• Exercise instructions:
With the line containing "(dom (heap w))))" as the start and the line containing "as [-> ->], H1 as [-> ->]." as the end, transcribe that span of the entries below exactly, including both.

[Collected data]
:::::

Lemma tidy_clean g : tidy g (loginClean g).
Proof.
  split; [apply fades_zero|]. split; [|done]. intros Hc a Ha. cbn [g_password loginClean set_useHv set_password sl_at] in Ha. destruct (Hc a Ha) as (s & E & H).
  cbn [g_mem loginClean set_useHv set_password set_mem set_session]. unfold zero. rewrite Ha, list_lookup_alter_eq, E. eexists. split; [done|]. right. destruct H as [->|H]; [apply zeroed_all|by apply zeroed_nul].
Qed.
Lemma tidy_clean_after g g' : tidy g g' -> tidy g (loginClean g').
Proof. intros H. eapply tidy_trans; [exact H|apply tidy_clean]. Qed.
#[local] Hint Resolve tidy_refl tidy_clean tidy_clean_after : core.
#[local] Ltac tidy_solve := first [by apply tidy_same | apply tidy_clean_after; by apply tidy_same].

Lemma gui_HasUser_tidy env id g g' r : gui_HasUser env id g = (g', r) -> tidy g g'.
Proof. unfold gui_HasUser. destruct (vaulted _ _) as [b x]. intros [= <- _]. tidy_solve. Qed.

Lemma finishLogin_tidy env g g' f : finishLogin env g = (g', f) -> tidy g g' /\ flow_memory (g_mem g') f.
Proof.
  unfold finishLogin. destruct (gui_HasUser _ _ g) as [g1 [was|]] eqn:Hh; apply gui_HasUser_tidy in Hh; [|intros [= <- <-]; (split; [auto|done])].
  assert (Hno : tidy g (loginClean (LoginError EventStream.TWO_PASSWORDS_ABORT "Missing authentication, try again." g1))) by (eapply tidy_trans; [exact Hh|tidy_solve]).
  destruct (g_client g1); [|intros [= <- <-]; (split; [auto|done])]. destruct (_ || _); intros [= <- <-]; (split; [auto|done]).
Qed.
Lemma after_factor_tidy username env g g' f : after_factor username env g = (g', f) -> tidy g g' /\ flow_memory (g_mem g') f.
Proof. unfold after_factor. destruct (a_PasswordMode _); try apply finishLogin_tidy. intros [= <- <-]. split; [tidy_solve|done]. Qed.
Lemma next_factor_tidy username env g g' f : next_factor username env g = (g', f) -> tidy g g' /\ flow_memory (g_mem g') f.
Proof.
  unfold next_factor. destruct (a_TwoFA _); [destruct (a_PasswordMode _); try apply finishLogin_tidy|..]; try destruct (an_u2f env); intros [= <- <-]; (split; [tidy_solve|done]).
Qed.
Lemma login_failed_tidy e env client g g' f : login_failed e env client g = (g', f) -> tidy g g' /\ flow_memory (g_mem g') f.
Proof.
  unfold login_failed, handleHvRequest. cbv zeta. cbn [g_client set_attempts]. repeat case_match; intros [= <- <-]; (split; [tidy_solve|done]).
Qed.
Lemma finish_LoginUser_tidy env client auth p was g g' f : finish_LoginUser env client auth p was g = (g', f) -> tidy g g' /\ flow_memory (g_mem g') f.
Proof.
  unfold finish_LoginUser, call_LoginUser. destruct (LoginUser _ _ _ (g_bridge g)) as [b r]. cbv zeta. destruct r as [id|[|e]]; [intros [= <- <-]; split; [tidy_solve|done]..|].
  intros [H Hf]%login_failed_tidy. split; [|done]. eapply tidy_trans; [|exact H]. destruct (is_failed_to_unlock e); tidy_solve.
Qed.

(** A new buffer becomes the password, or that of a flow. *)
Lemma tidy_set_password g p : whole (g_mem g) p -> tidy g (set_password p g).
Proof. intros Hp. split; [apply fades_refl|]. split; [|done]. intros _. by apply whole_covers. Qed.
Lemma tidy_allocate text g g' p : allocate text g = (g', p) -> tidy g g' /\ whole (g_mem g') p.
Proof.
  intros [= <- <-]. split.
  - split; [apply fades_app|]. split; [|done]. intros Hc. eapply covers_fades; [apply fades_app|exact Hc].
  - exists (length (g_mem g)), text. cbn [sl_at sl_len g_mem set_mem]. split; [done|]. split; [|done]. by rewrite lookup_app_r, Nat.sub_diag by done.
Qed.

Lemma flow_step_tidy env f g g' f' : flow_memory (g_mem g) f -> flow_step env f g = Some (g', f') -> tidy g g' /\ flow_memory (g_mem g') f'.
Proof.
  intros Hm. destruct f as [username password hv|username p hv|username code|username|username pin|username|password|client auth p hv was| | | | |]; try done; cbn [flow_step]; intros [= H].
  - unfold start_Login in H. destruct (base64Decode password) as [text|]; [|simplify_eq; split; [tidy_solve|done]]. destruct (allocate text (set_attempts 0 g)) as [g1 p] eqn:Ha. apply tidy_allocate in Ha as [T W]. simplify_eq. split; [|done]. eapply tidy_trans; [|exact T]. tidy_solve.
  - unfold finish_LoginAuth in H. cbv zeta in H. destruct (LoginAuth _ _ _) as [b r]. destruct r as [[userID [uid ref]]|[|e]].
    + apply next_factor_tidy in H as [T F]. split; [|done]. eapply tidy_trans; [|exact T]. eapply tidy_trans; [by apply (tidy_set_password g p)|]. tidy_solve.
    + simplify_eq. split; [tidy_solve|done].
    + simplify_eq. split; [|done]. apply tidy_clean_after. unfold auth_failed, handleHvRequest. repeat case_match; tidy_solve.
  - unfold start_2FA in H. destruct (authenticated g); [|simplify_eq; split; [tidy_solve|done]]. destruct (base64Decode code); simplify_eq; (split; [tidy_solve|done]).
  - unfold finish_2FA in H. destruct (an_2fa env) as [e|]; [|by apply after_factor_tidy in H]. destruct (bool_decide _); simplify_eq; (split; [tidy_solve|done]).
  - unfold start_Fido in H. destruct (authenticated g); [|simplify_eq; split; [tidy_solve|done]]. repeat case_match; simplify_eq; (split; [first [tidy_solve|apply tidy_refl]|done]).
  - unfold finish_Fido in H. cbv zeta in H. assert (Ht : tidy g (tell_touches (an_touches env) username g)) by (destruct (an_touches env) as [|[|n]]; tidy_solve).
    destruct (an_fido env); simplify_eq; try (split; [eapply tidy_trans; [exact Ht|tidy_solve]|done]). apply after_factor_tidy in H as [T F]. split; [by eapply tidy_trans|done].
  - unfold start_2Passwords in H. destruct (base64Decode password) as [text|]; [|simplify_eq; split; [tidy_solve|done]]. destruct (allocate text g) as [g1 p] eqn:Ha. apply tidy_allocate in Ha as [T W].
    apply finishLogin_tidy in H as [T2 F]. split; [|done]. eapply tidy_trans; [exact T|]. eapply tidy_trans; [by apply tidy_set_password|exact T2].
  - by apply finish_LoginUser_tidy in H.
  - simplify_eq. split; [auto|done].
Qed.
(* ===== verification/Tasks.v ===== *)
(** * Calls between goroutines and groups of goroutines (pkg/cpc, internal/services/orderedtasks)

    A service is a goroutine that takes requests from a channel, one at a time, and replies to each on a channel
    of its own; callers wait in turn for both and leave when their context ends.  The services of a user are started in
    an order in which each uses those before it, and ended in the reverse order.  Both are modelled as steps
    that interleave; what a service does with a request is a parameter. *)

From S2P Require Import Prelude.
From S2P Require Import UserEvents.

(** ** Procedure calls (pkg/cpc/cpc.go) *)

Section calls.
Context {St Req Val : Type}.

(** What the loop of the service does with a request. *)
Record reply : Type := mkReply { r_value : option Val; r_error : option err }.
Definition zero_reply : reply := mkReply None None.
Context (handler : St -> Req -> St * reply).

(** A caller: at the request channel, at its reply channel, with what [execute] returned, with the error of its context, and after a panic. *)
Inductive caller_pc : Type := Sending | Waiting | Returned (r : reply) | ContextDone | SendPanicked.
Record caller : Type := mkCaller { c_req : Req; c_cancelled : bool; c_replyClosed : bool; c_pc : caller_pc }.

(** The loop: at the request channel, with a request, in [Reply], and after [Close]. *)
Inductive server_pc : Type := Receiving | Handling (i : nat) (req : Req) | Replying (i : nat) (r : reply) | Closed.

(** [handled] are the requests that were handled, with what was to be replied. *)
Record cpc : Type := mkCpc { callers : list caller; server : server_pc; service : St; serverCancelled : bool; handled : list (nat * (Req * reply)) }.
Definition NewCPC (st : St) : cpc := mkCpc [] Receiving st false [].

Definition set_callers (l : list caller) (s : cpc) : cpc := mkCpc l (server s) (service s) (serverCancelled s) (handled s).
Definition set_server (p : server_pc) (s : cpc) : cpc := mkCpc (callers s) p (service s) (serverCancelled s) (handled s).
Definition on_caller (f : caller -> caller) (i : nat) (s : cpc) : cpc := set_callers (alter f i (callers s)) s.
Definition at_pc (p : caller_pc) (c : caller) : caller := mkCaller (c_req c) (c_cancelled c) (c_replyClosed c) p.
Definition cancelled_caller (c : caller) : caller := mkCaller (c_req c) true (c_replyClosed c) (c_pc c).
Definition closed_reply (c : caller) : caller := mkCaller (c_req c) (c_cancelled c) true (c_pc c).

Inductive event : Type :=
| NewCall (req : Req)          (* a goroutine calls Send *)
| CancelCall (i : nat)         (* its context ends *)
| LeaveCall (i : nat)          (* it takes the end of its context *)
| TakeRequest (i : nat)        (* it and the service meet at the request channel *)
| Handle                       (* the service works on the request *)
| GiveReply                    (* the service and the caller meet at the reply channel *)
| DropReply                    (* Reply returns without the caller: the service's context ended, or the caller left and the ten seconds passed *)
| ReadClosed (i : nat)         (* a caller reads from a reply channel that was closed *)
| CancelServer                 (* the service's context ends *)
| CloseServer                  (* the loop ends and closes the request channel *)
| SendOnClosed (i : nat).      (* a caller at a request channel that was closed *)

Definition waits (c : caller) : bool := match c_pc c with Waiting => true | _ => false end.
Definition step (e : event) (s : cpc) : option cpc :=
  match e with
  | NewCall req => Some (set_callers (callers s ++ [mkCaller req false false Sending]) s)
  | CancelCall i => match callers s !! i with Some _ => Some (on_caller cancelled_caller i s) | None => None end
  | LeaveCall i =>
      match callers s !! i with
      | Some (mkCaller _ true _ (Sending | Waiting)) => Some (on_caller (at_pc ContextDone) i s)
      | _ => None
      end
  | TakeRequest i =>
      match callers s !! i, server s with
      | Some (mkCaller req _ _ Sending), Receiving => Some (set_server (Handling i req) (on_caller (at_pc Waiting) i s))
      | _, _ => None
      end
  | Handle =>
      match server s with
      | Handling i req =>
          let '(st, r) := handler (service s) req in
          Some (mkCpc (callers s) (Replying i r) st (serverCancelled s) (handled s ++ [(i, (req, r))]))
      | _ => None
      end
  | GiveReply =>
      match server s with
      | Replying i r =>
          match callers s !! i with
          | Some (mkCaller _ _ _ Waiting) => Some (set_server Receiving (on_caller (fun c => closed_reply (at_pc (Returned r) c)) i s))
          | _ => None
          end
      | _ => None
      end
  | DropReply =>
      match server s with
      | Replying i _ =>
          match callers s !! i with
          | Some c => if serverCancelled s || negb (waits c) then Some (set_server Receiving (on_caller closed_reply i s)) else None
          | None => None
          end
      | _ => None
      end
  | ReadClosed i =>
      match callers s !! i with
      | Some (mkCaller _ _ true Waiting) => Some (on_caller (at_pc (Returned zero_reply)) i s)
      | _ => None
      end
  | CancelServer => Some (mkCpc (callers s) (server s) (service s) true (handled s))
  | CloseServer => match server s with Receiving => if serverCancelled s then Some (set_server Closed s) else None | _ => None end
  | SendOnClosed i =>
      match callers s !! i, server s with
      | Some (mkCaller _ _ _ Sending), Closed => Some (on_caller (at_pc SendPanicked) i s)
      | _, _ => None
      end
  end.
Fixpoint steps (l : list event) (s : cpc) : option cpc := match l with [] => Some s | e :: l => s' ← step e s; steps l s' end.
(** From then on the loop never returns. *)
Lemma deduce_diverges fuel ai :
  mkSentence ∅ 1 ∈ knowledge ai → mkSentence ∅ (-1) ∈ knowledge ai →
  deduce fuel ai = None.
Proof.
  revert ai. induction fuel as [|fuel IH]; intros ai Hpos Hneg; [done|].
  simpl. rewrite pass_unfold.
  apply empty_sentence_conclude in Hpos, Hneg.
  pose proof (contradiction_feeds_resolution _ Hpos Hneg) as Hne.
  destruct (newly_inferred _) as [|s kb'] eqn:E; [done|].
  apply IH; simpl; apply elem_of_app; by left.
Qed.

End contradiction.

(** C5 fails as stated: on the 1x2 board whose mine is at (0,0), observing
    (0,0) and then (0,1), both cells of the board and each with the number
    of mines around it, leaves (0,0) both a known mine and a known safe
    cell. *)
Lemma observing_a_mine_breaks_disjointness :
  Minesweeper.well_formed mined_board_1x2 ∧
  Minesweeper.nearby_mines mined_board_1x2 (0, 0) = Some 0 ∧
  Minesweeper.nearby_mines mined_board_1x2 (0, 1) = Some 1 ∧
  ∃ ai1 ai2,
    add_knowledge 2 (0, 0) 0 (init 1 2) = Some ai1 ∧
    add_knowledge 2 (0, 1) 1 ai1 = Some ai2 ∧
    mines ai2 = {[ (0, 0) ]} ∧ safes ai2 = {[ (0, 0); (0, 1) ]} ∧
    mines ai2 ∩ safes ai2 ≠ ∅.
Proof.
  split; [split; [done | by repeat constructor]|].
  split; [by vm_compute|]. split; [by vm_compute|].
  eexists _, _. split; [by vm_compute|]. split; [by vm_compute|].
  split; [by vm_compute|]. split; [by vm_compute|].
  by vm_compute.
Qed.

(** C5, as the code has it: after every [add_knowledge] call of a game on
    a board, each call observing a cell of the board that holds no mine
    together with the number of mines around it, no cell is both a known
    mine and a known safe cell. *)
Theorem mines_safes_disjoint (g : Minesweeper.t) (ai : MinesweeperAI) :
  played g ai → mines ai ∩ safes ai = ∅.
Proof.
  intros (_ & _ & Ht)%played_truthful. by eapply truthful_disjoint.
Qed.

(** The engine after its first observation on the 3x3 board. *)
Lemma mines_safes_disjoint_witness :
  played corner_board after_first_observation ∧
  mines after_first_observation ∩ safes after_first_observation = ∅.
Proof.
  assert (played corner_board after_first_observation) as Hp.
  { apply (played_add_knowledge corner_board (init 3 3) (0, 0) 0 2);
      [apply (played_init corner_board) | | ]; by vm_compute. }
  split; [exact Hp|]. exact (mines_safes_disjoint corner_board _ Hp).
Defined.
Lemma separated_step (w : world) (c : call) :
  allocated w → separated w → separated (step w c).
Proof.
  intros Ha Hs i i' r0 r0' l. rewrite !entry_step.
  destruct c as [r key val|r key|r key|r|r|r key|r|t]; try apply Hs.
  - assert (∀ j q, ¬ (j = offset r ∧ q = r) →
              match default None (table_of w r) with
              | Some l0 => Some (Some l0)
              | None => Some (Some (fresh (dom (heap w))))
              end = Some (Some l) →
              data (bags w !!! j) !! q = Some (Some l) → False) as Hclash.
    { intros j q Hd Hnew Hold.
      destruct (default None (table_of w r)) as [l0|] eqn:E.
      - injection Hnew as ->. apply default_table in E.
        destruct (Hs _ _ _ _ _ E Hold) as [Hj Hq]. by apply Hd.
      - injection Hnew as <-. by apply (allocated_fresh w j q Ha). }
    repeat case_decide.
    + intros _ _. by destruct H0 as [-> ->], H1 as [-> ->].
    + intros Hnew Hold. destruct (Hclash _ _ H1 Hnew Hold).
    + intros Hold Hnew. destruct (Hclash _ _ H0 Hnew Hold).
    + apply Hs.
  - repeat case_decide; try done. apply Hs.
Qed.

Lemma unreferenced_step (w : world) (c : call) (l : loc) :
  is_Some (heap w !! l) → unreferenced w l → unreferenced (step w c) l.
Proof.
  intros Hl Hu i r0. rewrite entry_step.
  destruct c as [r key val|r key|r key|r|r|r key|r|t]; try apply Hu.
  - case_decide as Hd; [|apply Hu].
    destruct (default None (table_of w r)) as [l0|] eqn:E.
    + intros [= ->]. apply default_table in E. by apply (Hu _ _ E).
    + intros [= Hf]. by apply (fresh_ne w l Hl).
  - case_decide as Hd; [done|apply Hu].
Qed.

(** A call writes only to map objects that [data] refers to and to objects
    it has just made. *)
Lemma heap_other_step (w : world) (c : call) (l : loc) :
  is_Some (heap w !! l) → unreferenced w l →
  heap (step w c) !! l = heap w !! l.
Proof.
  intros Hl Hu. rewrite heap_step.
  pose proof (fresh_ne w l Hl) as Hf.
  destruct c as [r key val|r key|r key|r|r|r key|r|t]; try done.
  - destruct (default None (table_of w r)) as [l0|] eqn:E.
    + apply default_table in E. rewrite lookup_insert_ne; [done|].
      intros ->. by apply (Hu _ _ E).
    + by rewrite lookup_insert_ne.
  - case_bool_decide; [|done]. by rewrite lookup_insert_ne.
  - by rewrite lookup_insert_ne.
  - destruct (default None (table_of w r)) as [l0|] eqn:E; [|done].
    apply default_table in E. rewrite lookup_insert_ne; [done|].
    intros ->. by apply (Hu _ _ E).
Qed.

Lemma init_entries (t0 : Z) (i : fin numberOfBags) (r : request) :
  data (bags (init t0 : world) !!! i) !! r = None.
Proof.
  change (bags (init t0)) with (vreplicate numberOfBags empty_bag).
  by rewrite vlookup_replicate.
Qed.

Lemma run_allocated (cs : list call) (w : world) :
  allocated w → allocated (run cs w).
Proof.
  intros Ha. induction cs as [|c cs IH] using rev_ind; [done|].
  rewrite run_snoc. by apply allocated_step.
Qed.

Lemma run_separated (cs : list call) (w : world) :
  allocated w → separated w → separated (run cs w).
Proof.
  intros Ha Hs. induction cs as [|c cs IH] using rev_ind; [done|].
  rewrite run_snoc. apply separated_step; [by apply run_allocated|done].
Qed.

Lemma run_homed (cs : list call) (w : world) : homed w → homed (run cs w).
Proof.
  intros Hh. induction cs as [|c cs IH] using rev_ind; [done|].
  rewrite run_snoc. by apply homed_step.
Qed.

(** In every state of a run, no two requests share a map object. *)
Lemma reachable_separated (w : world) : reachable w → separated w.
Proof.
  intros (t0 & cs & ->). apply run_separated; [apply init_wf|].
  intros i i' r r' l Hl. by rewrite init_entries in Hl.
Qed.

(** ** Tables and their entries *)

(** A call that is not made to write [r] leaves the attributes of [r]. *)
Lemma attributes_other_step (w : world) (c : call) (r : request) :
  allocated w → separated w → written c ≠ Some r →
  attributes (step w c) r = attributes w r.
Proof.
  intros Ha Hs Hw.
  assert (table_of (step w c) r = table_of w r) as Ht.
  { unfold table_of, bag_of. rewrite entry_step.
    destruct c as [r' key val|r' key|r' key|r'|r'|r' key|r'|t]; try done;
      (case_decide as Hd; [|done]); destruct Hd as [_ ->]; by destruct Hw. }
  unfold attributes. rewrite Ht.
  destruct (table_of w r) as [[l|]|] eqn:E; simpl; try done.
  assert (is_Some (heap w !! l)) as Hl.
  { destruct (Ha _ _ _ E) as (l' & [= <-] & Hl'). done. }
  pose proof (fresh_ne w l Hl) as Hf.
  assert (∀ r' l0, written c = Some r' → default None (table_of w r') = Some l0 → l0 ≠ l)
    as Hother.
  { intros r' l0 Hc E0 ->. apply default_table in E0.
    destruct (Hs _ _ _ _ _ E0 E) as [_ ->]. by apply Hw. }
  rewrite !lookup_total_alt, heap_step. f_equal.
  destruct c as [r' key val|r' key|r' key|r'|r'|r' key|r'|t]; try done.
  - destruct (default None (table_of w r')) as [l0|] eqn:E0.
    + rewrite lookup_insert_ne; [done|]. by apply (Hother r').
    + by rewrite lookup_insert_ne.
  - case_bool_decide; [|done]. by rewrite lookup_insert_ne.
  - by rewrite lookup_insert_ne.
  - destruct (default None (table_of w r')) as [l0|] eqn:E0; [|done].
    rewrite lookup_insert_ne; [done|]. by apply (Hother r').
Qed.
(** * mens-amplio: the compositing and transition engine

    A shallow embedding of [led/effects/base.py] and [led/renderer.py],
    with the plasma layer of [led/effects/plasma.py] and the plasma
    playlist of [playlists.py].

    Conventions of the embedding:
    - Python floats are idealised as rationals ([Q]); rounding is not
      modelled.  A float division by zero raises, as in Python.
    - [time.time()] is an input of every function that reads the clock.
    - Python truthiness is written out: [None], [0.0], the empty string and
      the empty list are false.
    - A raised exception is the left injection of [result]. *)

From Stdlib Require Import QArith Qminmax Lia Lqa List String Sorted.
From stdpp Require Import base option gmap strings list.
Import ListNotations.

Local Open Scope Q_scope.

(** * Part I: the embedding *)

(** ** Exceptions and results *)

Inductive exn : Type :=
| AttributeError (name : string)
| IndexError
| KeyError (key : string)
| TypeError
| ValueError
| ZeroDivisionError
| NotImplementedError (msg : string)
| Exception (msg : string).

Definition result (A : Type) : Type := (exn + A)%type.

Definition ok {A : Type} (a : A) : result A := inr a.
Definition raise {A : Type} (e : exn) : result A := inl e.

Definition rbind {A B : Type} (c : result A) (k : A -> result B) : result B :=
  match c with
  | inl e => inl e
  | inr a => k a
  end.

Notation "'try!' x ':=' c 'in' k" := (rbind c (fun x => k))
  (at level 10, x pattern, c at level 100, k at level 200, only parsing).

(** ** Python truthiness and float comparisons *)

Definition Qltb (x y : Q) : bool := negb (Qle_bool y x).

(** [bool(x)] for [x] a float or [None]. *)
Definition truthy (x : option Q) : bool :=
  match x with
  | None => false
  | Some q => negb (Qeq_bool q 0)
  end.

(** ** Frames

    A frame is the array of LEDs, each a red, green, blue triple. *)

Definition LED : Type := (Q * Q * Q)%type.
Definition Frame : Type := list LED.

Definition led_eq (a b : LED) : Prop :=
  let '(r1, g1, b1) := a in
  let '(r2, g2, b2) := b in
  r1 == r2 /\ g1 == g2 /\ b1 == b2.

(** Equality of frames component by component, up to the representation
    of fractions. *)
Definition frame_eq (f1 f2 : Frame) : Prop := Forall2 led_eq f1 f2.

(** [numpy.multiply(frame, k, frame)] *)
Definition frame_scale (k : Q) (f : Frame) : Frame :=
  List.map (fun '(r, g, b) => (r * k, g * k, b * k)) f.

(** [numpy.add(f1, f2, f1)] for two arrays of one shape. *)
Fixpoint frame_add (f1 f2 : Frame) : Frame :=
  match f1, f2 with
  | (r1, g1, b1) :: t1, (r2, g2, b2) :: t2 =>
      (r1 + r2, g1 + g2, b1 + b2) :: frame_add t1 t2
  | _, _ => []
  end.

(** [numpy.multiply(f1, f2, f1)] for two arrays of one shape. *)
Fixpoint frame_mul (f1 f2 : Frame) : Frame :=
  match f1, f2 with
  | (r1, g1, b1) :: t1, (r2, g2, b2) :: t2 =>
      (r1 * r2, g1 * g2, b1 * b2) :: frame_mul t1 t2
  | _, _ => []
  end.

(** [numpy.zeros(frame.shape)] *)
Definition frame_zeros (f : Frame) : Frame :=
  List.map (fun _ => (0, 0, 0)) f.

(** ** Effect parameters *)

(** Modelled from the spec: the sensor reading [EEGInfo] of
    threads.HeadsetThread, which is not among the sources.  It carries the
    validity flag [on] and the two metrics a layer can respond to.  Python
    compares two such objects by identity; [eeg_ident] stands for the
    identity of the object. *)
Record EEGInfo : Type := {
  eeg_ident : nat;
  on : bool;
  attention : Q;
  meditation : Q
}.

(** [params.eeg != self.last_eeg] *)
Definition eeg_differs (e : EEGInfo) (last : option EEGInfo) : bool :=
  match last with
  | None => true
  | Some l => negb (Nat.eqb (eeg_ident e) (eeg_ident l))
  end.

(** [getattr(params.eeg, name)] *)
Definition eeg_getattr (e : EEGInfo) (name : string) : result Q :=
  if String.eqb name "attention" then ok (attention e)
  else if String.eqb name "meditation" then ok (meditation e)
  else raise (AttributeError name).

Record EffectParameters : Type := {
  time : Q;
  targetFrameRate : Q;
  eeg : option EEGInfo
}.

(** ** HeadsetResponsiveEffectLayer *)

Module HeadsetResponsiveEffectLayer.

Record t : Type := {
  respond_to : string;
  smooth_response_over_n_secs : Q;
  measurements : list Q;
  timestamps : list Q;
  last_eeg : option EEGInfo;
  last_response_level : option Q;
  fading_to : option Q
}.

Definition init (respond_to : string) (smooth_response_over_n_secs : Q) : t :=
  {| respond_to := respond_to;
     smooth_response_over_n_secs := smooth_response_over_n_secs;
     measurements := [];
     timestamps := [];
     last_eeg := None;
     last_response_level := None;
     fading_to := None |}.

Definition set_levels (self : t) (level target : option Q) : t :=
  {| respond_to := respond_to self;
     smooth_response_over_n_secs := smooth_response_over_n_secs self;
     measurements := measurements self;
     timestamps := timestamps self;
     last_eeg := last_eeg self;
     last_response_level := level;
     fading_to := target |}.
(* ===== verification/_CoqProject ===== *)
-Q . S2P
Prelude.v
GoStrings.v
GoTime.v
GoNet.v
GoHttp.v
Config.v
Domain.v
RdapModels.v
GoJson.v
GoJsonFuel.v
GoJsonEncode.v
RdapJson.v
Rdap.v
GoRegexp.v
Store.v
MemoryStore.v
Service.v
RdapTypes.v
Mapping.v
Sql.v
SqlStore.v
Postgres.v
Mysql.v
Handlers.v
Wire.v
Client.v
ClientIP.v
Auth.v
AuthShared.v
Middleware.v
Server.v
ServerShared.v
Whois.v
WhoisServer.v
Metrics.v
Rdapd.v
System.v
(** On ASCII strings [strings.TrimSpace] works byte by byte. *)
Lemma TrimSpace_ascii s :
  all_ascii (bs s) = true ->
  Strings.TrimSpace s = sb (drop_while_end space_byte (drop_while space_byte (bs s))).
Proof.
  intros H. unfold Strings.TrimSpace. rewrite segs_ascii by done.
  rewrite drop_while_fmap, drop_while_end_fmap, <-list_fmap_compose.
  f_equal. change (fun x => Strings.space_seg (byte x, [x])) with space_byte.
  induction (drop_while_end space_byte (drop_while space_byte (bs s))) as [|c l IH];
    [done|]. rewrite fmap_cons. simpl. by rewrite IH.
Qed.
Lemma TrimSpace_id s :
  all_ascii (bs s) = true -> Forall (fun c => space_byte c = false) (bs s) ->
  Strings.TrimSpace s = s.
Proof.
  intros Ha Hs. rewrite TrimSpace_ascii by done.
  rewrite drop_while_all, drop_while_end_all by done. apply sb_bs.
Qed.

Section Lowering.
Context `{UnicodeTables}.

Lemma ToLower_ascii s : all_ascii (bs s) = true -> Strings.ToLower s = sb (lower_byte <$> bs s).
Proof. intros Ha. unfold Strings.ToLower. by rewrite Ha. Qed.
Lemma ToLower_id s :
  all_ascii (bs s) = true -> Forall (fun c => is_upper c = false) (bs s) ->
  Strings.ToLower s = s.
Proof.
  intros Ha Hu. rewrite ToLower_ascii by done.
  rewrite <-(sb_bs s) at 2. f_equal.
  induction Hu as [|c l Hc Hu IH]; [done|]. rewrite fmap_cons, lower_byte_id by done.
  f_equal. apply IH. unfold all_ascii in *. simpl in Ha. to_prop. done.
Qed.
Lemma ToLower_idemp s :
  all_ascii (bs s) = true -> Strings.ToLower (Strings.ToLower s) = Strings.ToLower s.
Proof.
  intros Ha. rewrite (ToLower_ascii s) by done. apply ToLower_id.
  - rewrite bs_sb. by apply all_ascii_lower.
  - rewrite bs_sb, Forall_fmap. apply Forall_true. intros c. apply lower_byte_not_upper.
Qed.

:::::

• The answer:
              | None => Some (Some (fresh (dom (heap w))))
              end = Some (Some l) →
              data (bags w !!! j) !! q = Some (Some l) → False) as Hclash.
    { intros j q Hd Hnew Hold.
      destruct (default None (table_of w r)) as [l0|] eqn:E.
      - injection Hnew as ->. apply default_table in E.
        destruct (Hs _ _ _ _ _ E Hold) as [Hj Hq]. by apply Hd.
      - injection Hnew as <-. by apply (allocated_fresh w j q Ha). }
    repeat case_decide.
    + intros _ _. by destruct H0 as [-> ->], H1 as [-> ->].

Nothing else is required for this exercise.